(* ===== verification/DirectoryDisableSpec.v ===== *)
(** * What disabling a directory entry guarantees

    [DisableFile] returns only when the entry is off on disk ([disable_off]).
    The YAML library's contract ([YamlLaws]): a document that is encoded decodes to the
    same tree, up to line numbers; a boolean does not depend on its line; the scalar
    false is false. *)

From S2P Require Import Prelude GoStrings GoUrl World Frame FileSystem DirectoryOrigin DirectoryConfig.
From S2P Require Import DirectoryEditor DirectoryEditorSpec.

(** ** Trees up to line numbers *)

Fixpoint erase (n : Node) : Node :=
  match n with mkNode kind tag value anchor _ content => mkNode kind tag value anchor 0 (erase <$> content) end.

Class YamlLaws (yaml : YamlLib) : Prop := {
  yaml_round_trip : ∀ root text, Kind root = MappingNode → validateNode root = true → yamlEncode yaml root = Ok text →
    ∃ kind tag value anchor line root', yamlDocuments yaml text = [Ok (mkNode kind tag value anchor line [root'])]
      ∧ erase root' = erase root;
  yaml_bool_line : ∀ n, nodeBool yaml (erase n) = nodeBool yaml n;
  yaml_false : ∀ anchor line content, nodeBool yaml (mkNode ScalarNode "!!bool" "false" anchor line content) = Ok false
}.

Fixpoint Node_size (n : Node) : nat :=
  match n with mkNode _ _ _ _ _ content => Datatypes.S (sum_list (Node_size <$> content)) end.
Lemma Node_ind' (P : Node → Prop) :
  (∀ kind tag value anchor line content, Forall P content → P (mkNode kind tag value anchor line content)) → ∀ n, P n.
Proof.
  intros H. fix IH 1. intros [kind tag value anchor line content]. apply H. induction content; constructor; [apply IH|done].
Qed.

Lemma erase_fields n : Kind (erase n) = Kind n ∧ Tag (erase n) = Tag n ∧ Value (erase n) = Value n
  ∧ Anchor (erase n) = Anchor n ∧ Content (erase n) = erase <$> Content n.
Proof. by destruct n. Qed.
Lemma isKind_erase k n : isKind k (erase n) = isKind k n.
Proof. by destruct n. Qed.
Lemma isScalar_erase t n : isScalar t (erase n) = isScalar t n.
Proof. by destruct n. Qed.
Lemma Value_erase n : Value (erase n) = Value n.
Proof. by destruct n. Qed.

(** Induction over the pairs of a mapping. *)
Lemma pairs_ind {A} (P : list A → Prop) : P [] → (∀ x, P [x]) → (∀ x y l, P l → P (x :: y :: l)) → ∀ l, P l.
Proof. intros H0 H1 H2. fix IH 1. intros [|x [|y l]]; [done|apply H1|apply H2, IH]. Qed.

Lemma mappingKeysValid_erase seen l : mappingKeysValid seen (erase <$> l) = mappingKeysValid seen l.
Proof.
  revert seen. induction l as [|x|x y l IH] using pairs_ind; intros seen; [done|done|].
  simpl. by rewrite isKind_erase, Value_erase, IH.
Qed.
Lemma validateNode_erase n : validateNode (erase n) = validateNode n.
Proof.
  induction n as [kind tag value anchor line content IH] using Node_ind'. simpl. rewrite mappingKeysValid_erase. f_equal.
  induction IH as [|x l Hx _ IHl]; [done|]. cbn [fmap list_fmap forallb]. rewrite Hx. f_equal. exact IHl.
Qed.
Lemma pairValue_erase l name : pairValue (erase <$> l) name = erase <$> pairValue l name.
Proof.
  induction l as [|x|x y l IH] using pairs_ind; [done|done|]. rewrite !fmap_cons. cbn [pairValue]. rewrite Value_erase.
  destruct (eqs _ _); [done|exact IH].
Qed.
Lemma mappingValue_erase n name : mappingValue (erase n) name = erase <$> mappingValue n name.
Proof.
  unfold mappingValue. rewrite isKind_erase. destruct (isKind _ n); [|done]. destruct (erase_fields n) as (_ & _ & _ & _ & ->).
  apply pairValue_erase.
Qed.

Section laws.
Context (yaml : YamlLib) `{YamlLaws yaml}.

Lemma directoryItem_erase n : directoryItem yaml (erase n) = directoryItem yaml n.
Proof.
  unfold directoryItem. rewrite isKind_erase, !mappingValue_erase. destruct (isKind _ n); [|done]. simpl.
  destruct (mappingValue n "origin") as [o|]; [|done]. simpl. rewrite isScalar_erase, Value_erase.
  destruct (isScalar _ o); [|done]. simpl. destruct (mappingValue n "enabled") as [e|]; [|done]. simpl.
  by rewrite isScalar_erase, yaml_bool_line.
Qed.
Lemma directoryItems_erase l : directoryItems yaml (erase <$> l) = directoryItems yaml l.
Proof. induction l as [|x l IH]; [done|]. rewrite fmap_cons. cbn [directoryItems]. by rewrite directoryItem_erase, IH. Qed.
Lemma directoriesSetting_erase n : directoriesSetting yaml (erase n) = directoriesSetting yaml n.
Proof.
  unfold directoriesSetting. rewrite mappingValue_erase. destruct (mappingValue n _) as [d|]; [|done]. simpl.
  unfold parseDirectorySequence. rewrite isKind_erase. destruct (erase_fields d) as (_ & _ & _ & _ & ->).
  by rewrite directoryItems_erase.
Qed.

(** ** Editing the tree *)

Lemma pairValue_updPair name f l v : pairValue l name = Some v → pairValue (updPair name f l) name = Some (f v).
Proof.
  induction l as [|x|x y l IH] using pairs_ind; [done|done|]. simpl. destruct (eqs (Value x) name) eqn:E; simpl; rewrite E.
  - by intros [= ->].
  - done.
Qed.
Lemma pairValue_updPair_ne name name' f l : name ≠ name' → pairValue (updPair name f l) name' = pairValue l name'.
Proof.
  intros Hne. induction l as [|x|x y l IH] using pairs_ind; [done|done|]. simpl. destruct (eqs (Value x) name) eqn:E; simpl.
  - apply eqs_true in E. subst. by rewrite (proj2 (eqs_false (Value x) name')).
  - by rewrite IH.
Qed.
Lemma mappingKeysValid_updPair name f seen l : mappingKeysValid seen (updPair name f l) = mappingKeysValid seen l.
Proof.
  revert seen. induction l as [|x|x y l IH] using pairs_ind; intros seen; [done|done|]. simpl.
  destruct (eqs (Value x) name); simpl; [done|by rewrite IH].
Qed.
Lemma forallb_updPair name f l : (∀ v, pairValue l name = Some v → validateNode v = true → validateNode (f v) = true) →
  forallb validateNode l = true → forallb validateNode (updPair name f l) = true.
Proof.
  induction l as [|x|x y l IH] using pairs_ind; [done|done|]. simpl. intros Hf.
  rewrite !andb_true_iff. intros (Hx & Hy & Hl). destruct (eqs (Value x) name); simpl; rewrite !andb_true_iff; auto.
Qed.
Lemma mappingKeysValid_append seen l k v : mappingKeysValid seen l = true → isKind ScalarNode k = true →
  pairValue l (Value k) = None → Value k ∉ seen → mappingKeysValid seen (l ++ [k; v]) = true.
Proof.
  intros Hl Hk. revert seen Hl. induction l as [|x|x y l IH] using pairs_ind; intros seen Hl Hp Hs; [|done|].
  - simpl. rewrite Hk. simpl. destruct (oneOf (Value k) seen) eqn:E; [by apply oneOf_true in E|done].
  - simpl in Hl |- *. rewrite !andb_true_iff in Hl. destruct Hl as [[Hx Hn] Hl]. rewrite Hx, Hn. simpl.
    simpl in Hp. destruct (eqs (Value x) (Value k)) eqn:E; [done|]. apply eqs_false in E.
    apply IH; [done|done|]. rewrite not_elem_of_cons. split; [congruence|done].
Qed.
Lemma pairValue_append l k v name : Nat.Even (length l) → pairValue l name = None →
  pairValue (l ++ [k; v]) name = if Value k =s name then Some v else None.
Proof.
  induction l as [|x|x y l IH] using pairs_ind; intros He Hp; [done| |].
  - exfalso. destruct He as [m Hm]. simpl in Hm. lia.
  - simpl in Hp |- *. destruct (eqs (Value x) name); [done|]. apply IH; [|done]. destruct He as [m Hm]. exists (m - 1)%nat.
    simpl in Hm. lia.
Qed.
Lemma pairValue_append_some l l' name v : pairValue l name = Some v → pairValue (l ++ l') name = Some v.
Proof. induction l as [|x|x y l IH] using pairs_ind; [done|done|]. simpl. by destruct (eqs (Value x) name). Qed.
Lemma mappingKeysValid_even seen l : mappingKeysValid seen l = true → Nat.Even (length l).
Proof.
  revert seen. induction l as [|x|x y l IH] using pairs_ind; intros seen; [by exists 0%nat|done|]. simpl.
  rewrite !andb_true_iff. intros [_ [m Hm]%IH]. exists (Datatypes.S m). simpl. lia.
Qed.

Assigned task:
Set down exactly the lines above, from the one containing "Lemma pairValue_append l" to the final line of the material, with both ends kept and no other lines.

Answer space:
Lemma pairValue_append l k v name : Nat.Even (length l) → pairValue l name = None →
  pairValue (l ++ [k; v]) name = if Value k =s name then Some v else None.
Proof.
  induction l as [|x|x y l IH] using pairs_ind; intros He Hp; [done| |].
  - exfalso. destruct He as [m Hm]. simpl in Hm. lia.
  - simpl in Hp |- *. destruct (eqs (Value x) name); [done|]. apply IH; [|done]. destruct He as [m Hm]. exists (m - 1)%nat.
    simpl in Hm. lia.
Qed.
Lemma pairValue_append_some l l' name v : pairValue l name = Some v → pairValue (l ++ l') name = Some v.
Proof. induction l as [|x|x y l IH] using pairs_ind; [done|done|]. simpl. by destruct (eqs (Value x) name). Qed.
Lemma mappingKeysValid_even seen l : mappingKeysValid seen l = true → Nat.Even (length l).
Proof.
  revert seen. induction l as [|x|x y l IH] using pairs_ind; intros seen; [by exists 0%nat|done|]. simpl.
  rewrite !andb_true_iff. intros [_ [m Hm]%IH]. exists (Datatypes.S m). simpl. lia.
Qed.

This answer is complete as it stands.